RECORDS FOR THE TASK:

═══

(** In a call of the stacked layer, let row [b] be masked at every
    timestep from [t0] up to, not including, [t].  Then at every layer
    [l] the state of row [b] after [t] timesteps is its state after
    [t0] timesteps, that is, the one it had when its last unmasked
    position was done. *)
Lemma padded_positions_hold_state (zero : F) (layer : StackedRNNLayer F)
    (emb : list (list (list F))) (mask : list (list (list bool)))
    (state : option (rnn_state F)) (t0 t l b : nat) :
  shapes_ok (length (cells layer)) emb mask state = true →
  (t0 ≤ t)%nat →
  (∀ t' : nat, (t0 ≤ t' < t)%nat → at2 mask t' b = Some [true]) →
  at2 (states_after (cells layer) emb mask
         (initial_state zero layer emb state) t) l b
  = at2 (states_after (cells layer) emb mask
           (initial_state zero layer emb state) t0) l b.
Proof.
  intros Hok Hle Hmask.
  pose proof (initial_state_wf zero layer emb mask state Hok) as Hwf.
  apply shapes_ok_spec in Hok as (He & [_ Hm] & _ & _).
  apply (states_after_hold _ _ _ _ (batch_of emb)); try done.
  intros t' Ht'. exists [true]. split; [by apply Hmask|done].
Qed.

(** The contract of section 4.2 at the level of the layer: over any mask,
    one pass over a sequence is a pass over its first part followed, from
    the state that returned, by a pass over the rest. *)
Lemma run_app cs emb1 emb2 mask1 mask2 st :
  length emb1 = length mask1 →
  run cs (emb1 ++ emb2) (mask1 ++ mask2) st
  = ((run cs emb1 mask1 st).1 ++ (run cs emb2 mask2 (run cs emb1 mask1 st).2).1,
     (run cs emb2 mask2 (run cs emb1 mask1 st).2).2).
Proof.
  revert mask1 st. induction emb1 as [|xs emb1 IH]; intros [|ms mask1] st Hl;
    simplify_eq/=.
  - by destruct (run cs emb2 mask2 st).
  - by rewrite IH.
Qed.

(** *** Rows do not interfere *)

Lemma run_output_lookup cs emb mask st (t : nat) xs ms :
  emb !! t = Some xs → mask !! t = Some ms →
  (run cs emb mask st).1 !! t
  = Some (time_step cs xs ms (states_after cs emb mask st t)).1.
Proof.
  unfold states_after. revert emb mask st.
  induction t as [|t IH]; intros [|x0 emb] [|m0 mask] st He Hm;
    simplify_eq/=; [done|].
  by apply IH.
Qed.

Lemma run_output_length cs emb mask st :
  length emb = length mask → length (run cs emb mask st).1 = length emb.
Proof.
  revert mask st. induction emb as [|x0 emb IH]; intros [|m0 mask] st Hl;
    simplify_eq/=; [done|].
  f_equal. by apply IH.
Qed.

Lemma agree_at_refl (b : nat) st : agree_at b st st.
Proof. unfold agree_at. induction st; by constructor. Qed.

Lemma time_step_agree cs xs xs' ms ms' st st' (b : nat) :
  xs !! b = xs' !! b → ms !! b = ms' !! b → agree_at b st st' →
  (time_step cs xs ms st).1 !! b = (time_step cs xs' ms' st').1 !! b
  ∧ agree_at b (time_step cs xs ms st).2 (time_step cs xs' ms' st').2.
Proof.
  revert xs xs' st st'.
  induction cs as [|c cs IH]; intros xs xs' st st' Hx Hm Hst.
  - split; [by destruct st, st'|]. destruct st, st'; constructor.
  - destruct Hst as [|s s' st st' Hs Hst]; [split; [done|constructor]|].
    simpl.
    assert (Hl : layer_step c xs ms s !! b = layer_step c xs' ms' s' !! b).
    { rewrite (layer_step_lookup c xs ms s b).
      rewrite (layer_step_lookup c xs' ms' s' b).
      by rewrite Hx, Hm, Hs. }
    destruct (IH (fst <$> layer_step c xs ms s)
                 (fst <$> layer_step c xs' ms' s') st st') as [Ho Ha].
    { rewrite (list_lookup_fmap fst (layer_step c xs ms s) b).
      rewrite (list_lookup_fmap fst (layer_step c xs' ms' s') b).
      by rewrite Hl. }
    { done. }
    { done. }
    split; [done|]. by constructor.
Qed.

Lemma states_after_agree cs emb mask mask' st (b t : nat) :
  length mask = length mask' →
  (∀ t' : nat, (t' < t)%nat → at2 mask t' b = at2 mask' t' b) →
  agree_at b (states_after cs emb mask st t) (states_after cs emb mask' st t).
Proof.
  intros Hl. induction t as [|t IH]; intros Hmask.
  - rewrite !states_after_0. apply agree_at_refl.
  - specialize (IH (λ t' Ht', Hmask t' (Nat.lt_lt_succ_r _ _ Ht'))).
    destruct (emb !! t) as [xs|] eqn:Ex;
      [|rewrite !states_after_stop by (by left); done].
    destruct (mask !! t) as [ms|] eqn:Em.
    + destruct (lookup_lt_is_Some_2 mask' t) as [ms' Em'].
      { rewrite <- Hl. by eapply lookup_lt_Some. }
      rewrite (states_after_S _ _ _ _ _ xs ms Ex Em).
      rewrite (states_after_S _ _ _ _ _ xs ms' Ex Em').
      apply time_step_agree; [done| |done].
      specialize (Hmask t (Nat.lt_succ_diag_r t)).
      unfold at2 in Hmask. by rewrite Em, Em' in Hmask.
    + assert (Em' : mask' !! t = None).
      { apply lookup_ge_None. rewrite <- Hl. by apply lookup_ge_None. }
      rewrite !states_after_stop by (by right). done.
Qed.

(** The output of row [b] at time [t] depends on the masks only through
    the entries of row [b] up to time [t]. *)
Lemma run_output_agree cs emb mask mask' st (b t : nat) xs ms ms' :
  length mask = length mask' →
  emb !! t = Some xs → mask !! t = Some ms → mask' !! t = Some ms' →
  (∀ t' : nat, (t' ≤ t)%nat → at2 mask t' b = at2 mask' t' b) →
  at2 (run cs emb mask st).1 t b = at2 (run cs emb mask' st).1 t b.
Proof.
  intros Hl Ex Em Em' Hmask. unfold at2.
  rewrite (run_output_lookup _ _ _ _ _ xs ms Ex Em).
  rewrite (run_output_lookup _ _ _ _ _ xs ms' Ex Em'). simpl.
  apply time_step_agree; [done| |].
  - specialize (Hmask t (Nat.le_refl t)).
    unfold at2 in Hmask. by rewrite Em, Em' in Hmask.
  - apply states_after_agree; [done|]. intros t' Ht'. apply Hmask. lia.
Qed.
(** ** The notification argument of [Receiver::Decode] *)

(** C8: the hex-decoded argument is wrapped in a new [OP_RETURN] script
    exactly when it starts with ["PP"], and taken verbatim otherwise; so a
    bare payload and the hex of the full [OP_RETURN] script built from it
    give the same script, and the same run of [Receiver::Decode]. *)
Theorem decode_input_both_forms :
  (forall bytes, starts_with bytes magic = true ->
     decode_input_script bytes = new_op_return bytes)
  /\ (forall bytes, starts_with bytes magic = false ->
     decode_input_script bytes = bytes)
  /\ (forall p, decode_input_script (new_op_return p) = new_op_return p)
  /\ (forall p, starts_with p magic = true ->
     decode_input_script p = decode_input_script (new_op_return p))
  /\ (forall `{C : Curve} `{P : @Primitives C} (p : list byte) account json
        address_types start last show_private_key seed_input,
        forallb is_byte p = true -> starts_with p magic = true ->
        receiver_decode_run (to_hex p) account json address_types start last
          show_private_key seed_input
        = receiver_decode_run (to_hex (new_op_return p)) account json address_types
            start last show_private_key seed_input).
Proof.
  assert (wrap : forall bytes, starts_with bytes magic = true ->
                 decode_input_script bytes = new_op_return bytes).
  { intros bytes H; unfold decode_input_script; rewrite H; reflexivity. }
  assert (full : forall p, decode_input_script (new_op_return p) = new_op_return p).
  { intros p; unfold decode_input_script; rewrite new_op_return_no_magic; reflexivity. }
  split; [exact wrap|].
  split; [intros bytes H; unfold decode_input_script; rewrite H; reflexivity|].
  split; [exact full|].
  split; [intros p H; rewrite wrap, full by exact H; reflexivity|].
  intros C P p account json address_types start last show seed_input Hp Hm.
  unfold receiver_decode_run.
  rewrite (from_hex_to_hex p Hp), (from_hex_to_hex _ (new_op_return_bytes p Hp)).
  rewrite wrap, full by exact Hm; reflexivity.
Qed.

(** ** Structure of the two runs *)

Section Structure.
Context `{C : Curve} `{P : @Primitives C}.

═══

WHAT IS EXPECTED:
Working from the data above, extract solely the lines from the one containing "rewrite H; reflexivity." through the one containing "unfold receiver_decode_run.", exactly as they appear, both included.

RESULT FOR THIS EXERCISE:
  { intros bytes H; unfold decode_input_script; rewrite H; reflexivity. }
  assert (full : forall p, decode_input_script (new_op_return p) = new_op_return p).
  { intros p; unfold decode_input_script; rewrite new_op_return_no_magic; reflexivity. }
  split; [exact wrap|].
  split; [intros bytes H; unfold decode_input_script; rewrite H; reflexivity|].
  split; [exact full|].
  split; [intros p H; rewrite wrap, full by exact H; reflexivity|].
  intros C P p account json address_types start last show seed_input Hp Hm.
  unfold receiver_decode_run.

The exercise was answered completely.